• BRIEF:
Your answer must be an exact copy of every record.

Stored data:
╔══
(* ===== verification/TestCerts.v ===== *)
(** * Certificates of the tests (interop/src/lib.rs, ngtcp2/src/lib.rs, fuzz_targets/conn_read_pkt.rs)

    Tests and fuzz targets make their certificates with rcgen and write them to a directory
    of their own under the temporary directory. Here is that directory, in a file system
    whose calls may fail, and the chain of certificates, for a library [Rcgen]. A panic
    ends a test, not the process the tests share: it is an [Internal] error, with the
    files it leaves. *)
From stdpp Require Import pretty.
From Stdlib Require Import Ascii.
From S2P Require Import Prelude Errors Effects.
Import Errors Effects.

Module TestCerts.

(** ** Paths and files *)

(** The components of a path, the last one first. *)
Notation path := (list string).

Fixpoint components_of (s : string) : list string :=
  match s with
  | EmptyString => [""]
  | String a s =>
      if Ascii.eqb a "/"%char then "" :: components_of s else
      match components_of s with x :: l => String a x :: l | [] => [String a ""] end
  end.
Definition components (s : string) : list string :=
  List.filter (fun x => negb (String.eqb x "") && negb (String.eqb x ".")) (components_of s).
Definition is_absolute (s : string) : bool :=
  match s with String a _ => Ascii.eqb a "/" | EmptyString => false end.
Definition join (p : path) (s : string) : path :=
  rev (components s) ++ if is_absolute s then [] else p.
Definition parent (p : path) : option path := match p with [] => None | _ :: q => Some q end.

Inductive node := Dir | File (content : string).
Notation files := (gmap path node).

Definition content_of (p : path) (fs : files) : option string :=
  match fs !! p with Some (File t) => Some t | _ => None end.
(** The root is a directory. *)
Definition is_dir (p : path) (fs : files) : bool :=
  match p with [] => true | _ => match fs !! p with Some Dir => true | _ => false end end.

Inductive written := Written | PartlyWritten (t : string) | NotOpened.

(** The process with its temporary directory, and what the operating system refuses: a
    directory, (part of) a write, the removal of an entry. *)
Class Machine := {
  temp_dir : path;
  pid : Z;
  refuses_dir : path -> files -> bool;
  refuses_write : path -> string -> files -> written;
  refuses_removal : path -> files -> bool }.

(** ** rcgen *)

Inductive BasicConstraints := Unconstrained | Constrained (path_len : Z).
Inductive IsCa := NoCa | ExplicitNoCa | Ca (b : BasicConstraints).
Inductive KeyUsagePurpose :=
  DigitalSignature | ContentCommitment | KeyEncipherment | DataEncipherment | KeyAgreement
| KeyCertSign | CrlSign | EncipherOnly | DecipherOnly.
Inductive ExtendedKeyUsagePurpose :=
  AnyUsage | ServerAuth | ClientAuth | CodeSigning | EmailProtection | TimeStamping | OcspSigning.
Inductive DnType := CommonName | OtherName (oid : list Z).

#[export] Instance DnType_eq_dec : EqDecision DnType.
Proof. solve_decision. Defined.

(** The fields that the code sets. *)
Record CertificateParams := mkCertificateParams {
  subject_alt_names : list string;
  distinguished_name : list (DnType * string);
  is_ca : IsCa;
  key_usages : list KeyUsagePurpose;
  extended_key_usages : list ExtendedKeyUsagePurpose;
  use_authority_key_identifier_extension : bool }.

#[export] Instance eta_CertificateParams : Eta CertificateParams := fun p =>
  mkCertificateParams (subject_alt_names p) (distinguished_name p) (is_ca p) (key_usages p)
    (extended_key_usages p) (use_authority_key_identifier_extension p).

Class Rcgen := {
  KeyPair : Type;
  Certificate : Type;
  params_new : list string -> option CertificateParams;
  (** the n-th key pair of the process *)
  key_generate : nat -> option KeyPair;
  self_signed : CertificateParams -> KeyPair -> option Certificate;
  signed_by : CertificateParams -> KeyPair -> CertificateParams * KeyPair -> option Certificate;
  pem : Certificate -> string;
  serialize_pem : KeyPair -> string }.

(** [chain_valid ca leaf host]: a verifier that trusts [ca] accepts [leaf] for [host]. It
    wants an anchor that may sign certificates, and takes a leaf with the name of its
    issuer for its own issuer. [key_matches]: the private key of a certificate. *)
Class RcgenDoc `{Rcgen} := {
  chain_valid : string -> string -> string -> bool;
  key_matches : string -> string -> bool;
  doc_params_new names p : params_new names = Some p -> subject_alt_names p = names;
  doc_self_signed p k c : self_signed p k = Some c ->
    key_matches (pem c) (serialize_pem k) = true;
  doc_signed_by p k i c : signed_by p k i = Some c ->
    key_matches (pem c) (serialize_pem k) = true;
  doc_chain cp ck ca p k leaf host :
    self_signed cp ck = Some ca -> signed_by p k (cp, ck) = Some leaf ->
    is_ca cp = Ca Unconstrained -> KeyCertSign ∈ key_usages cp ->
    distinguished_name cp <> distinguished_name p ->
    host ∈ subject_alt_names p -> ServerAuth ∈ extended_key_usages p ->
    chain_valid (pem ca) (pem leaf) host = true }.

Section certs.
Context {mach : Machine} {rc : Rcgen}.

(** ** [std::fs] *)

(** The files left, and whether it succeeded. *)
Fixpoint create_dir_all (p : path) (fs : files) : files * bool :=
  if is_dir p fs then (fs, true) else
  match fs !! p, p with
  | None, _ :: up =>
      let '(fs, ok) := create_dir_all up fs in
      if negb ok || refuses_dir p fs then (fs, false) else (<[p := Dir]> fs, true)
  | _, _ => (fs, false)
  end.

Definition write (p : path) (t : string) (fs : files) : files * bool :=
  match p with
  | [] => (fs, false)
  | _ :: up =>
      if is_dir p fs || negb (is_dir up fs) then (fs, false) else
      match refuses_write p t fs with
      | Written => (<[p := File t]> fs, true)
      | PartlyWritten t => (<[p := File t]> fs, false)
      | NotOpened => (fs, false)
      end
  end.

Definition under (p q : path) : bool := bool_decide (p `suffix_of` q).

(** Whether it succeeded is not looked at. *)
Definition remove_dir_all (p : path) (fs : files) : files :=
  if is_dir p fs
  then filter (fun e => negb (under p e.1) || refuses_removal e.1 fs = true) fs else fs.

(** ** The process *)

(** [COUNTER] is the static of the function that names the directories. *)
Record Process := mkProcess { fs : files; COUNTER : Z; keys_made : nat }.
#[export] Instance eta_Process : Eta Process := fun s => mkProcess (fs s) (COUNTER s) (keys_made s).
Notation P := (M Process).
╚══
• ANSWER SECTION:
(* ===== verification/TestCerts.v ===== *)
(** * Certificates of the tests (interop/src/lib.rs, ngtcp2/src/lib.rs, fuzz_targets/conn_read_pkt.rs)

    Tests and fuzz targets make their certificates with rcgen and write them to a directory
    of their own under the temporary directory. Here is that directory, in a file system
    whose calls may fail, and the chain of certificates, for a library [Rcgen]. A panic
    ends a test, not the process the tests share: it is an [Internal] error, with the
    files it leaves. *)
From stdpp Require Import pretty.
From Stdlib Require Import Ascii.
From S2P Require Import Prelude Errors Effects.
Import Errors Effects.

Module TestCerts.

(** ** Paths and files *)

(** The components of a path, the last one first. *)
Notation path := (list string).

Fixpoint components_of (s : string) : list string :=
  match s with
  | EmptyString => [""]
  | String a s =>
      if Ascii.eqb a "/"%char then "" :: components_of s else
      match components_of s with x :: l => String a x :: l | [] => [String a ""] end
  end.
Definition components (s : string) : list string :=
  List.filter (fun x => negb (String.eqb x "") && negb (String.eqb x ".")) (components_of s).
Definition is_absolute (s : string) : bool :=
  match s with String a _ => Ascii.eqb a "/" | EmptyString => false end.
Definition join (p : path) (s : string) : path :=
  rev (components s) ++ if is_absolute s then [] else p.
Definition parent (p : path) : option path := match p with [] => None | _ :: q => Some q end.

Inductive node := Dir | File (content : string).
Notation files := (gmap path node).

Definition content_of (p : path) (fs : files) : option string :=
  match fs !! p with Some (File t) => Some t | _ => None end.
(** The root is a directory. *)
Definition is_dir (p : path) (fs : files) : bool :=
  match p with [] => true | _ => match fs !! p with Some Dir => true | _ => false end end.

Inductive written := Written | PartlyWritten (t : string) | NotOpened.

(** The process with its temporary directory, and what the operating system refuses: a
    directory, (part of) a write, the removal of an entry. *)
Class Machine := {
  temp_dir : path;
  pid : Z;
  refuses_dir : path -> files -> bool;
  refuses_write : path -> string -> files -> written;
  refuses_removal : path -> files -> bool }.

(** ** rcgen *)

Inductive BasicConstraints := Unconstrained | Constrained (path_len : Z).
Inductive IsCa := NoCa | ExplicitNoCa | Ca (b : BasicConstraints).
Inductive KeyUsagePurpose :=
  DigitalSignature | ContentCommitment | KeyEncipherment | DataEncipherment | KeyAgreement
| KeyCertSign | CrlSign | EncipherOnly | DecipherOnly.
Inductive ExtendedKeyUsagePurpose :=
  AnyUsage | ServerAuth | ClientAuth | CodeSigning | EmailProtection | TimeStamping | OcspSigning.
Inductive DnType := CommonName | OtherName (oid : list Z).

#[export] Instance DnType_eq_dec : EqDecision DnType.
Proof. solve_decision. Defined.

(** The fields that the code sets. *)
Record CertificateParams := mkCertificateParams {
  subject_alt_names : list string;
  distinguished_name : list (DnType * string);
  is_ca : IsCa;
  key_usages : list KeyUsagePurpose;
  extended_key_usages : list ExtendedKeyUsagePurpose;
  use_authority_key_identifier_extension : bool }.

#[export] Instance eta_CertificateParams : Eta CertificateParams := fun p =>
  mkCertificateParams (subject_alt_names p) (distinguished_name p) (is_ca p) (key_usages p)
    (extended_key_usages p) (use_authority_key_identifier_extension p).

Class Rcgen := {
  KeyPair : Type;
  Certificate : Type;
  params_new : list string -> option CertificateParams;
  (** the n-th key pair of the process *)
  key_generate : nat -> option KeyPair;
  self_signed : CertificateParams -> KeyPair -> option Certificate;
  signed_by : CertificateParams -> KeyPair -> CertificateParams * KeyPair -> option Certificate;
  pem : Certificate -> string;
  serialize_pem : KeyPair -> string }.

(** [chain_valid ca leaf host]: a verifier that trusts [ca] accepts [leaf] for [host]. It
    wants an anchor that may sign certificates, and takes a leaf with the name of its
    issuer for its own issuer. [key_matches]: the private key of a certificate. *)
Class RcgenDoc `{Rcgen} := {
  chain_valid : string -> string -> string -> bool;
  key_matches : string -> string -> bool;
  doc_params_new names p : params_new names = Some p -> subject_alt_names p = names;
  doc_self_signed p k c : self_signed p k = Some c ->
    key_matches (pem c) (serialize_pem k) = true;
  doc_signed_by p k i c : signed_by p k i = Some c ->
    key_matches (pem c) (serialize_pem k) = true;
  doc_chain cp ck ca p k leaf host :
    self_signed cp ck = Some ca -> signed_by p k (cp, ck) = Some leaf ->
    is_ca cp = Ca Unconstrained -> KeyCertSign ∈ key_usages cp ->
    distinguished_name cp <> distinguished_name p ->
    host ∈ subject_alt_names p -> ServerAuth ∈ extended_key_usages p ->
    chain_valid (pem ca) (pem leaf) host = true }.

Section certs.
Context {mach : Machine} {rc : Rcgen}.

(** ** [std::fs] *)

(** The files left, and whether it succeeded. *)
Fixpoint create_dir_all (p : path) (fs : files) : files * bool :=
  if is_dir p fs then (fs, true) else
  match fs !! p, p with
  | None, _ :: up =>
      let '(fs, ok) := create_dir_all up fs in
      if negb ok || refuses_dir p fs then (fs, false) else (<[p := Dir]> fs, true)
  | _, _ => (fs, false)
  end.

Definition write (p : path) (t : string) (fs : files) : files * bool :=
  match p with
  | [] => (fs, false)
  | _ :: up =>
      if is_dir p fs || negb (is_dir up fs) then (fs, false) else
      match refuses_write p t fs with
      | Written => (<[p := File t]> fs, true)
      | PartlyWritten t => (<[p := File t]> fs, false)
      | NotOpened => (fs, false)
      end
  end.

Definition under (p q : path) : bool := bool_decide (p `suffix_of` q).

(** Whether it succeeded is not looked at. *)
Definition remove_dir_all (p : path) (fs : files) : files :=
  if is_dir p fs
  then filter (fun e => negb (under p e.1) || refuses_removal e.1 fs = true) fs else fs.

(** ** The process *)

(** [COUNTER] is the static of the function that names the directories. *)
Record Process := mkProcess { fs : files; COUNTER : Z; keys_made : nat }.
#[export] Instance eta_Process : Eta Process := fun s => mkProcess (fs s) (COUNTER s) (keys_made s).
Notation P := (M Process).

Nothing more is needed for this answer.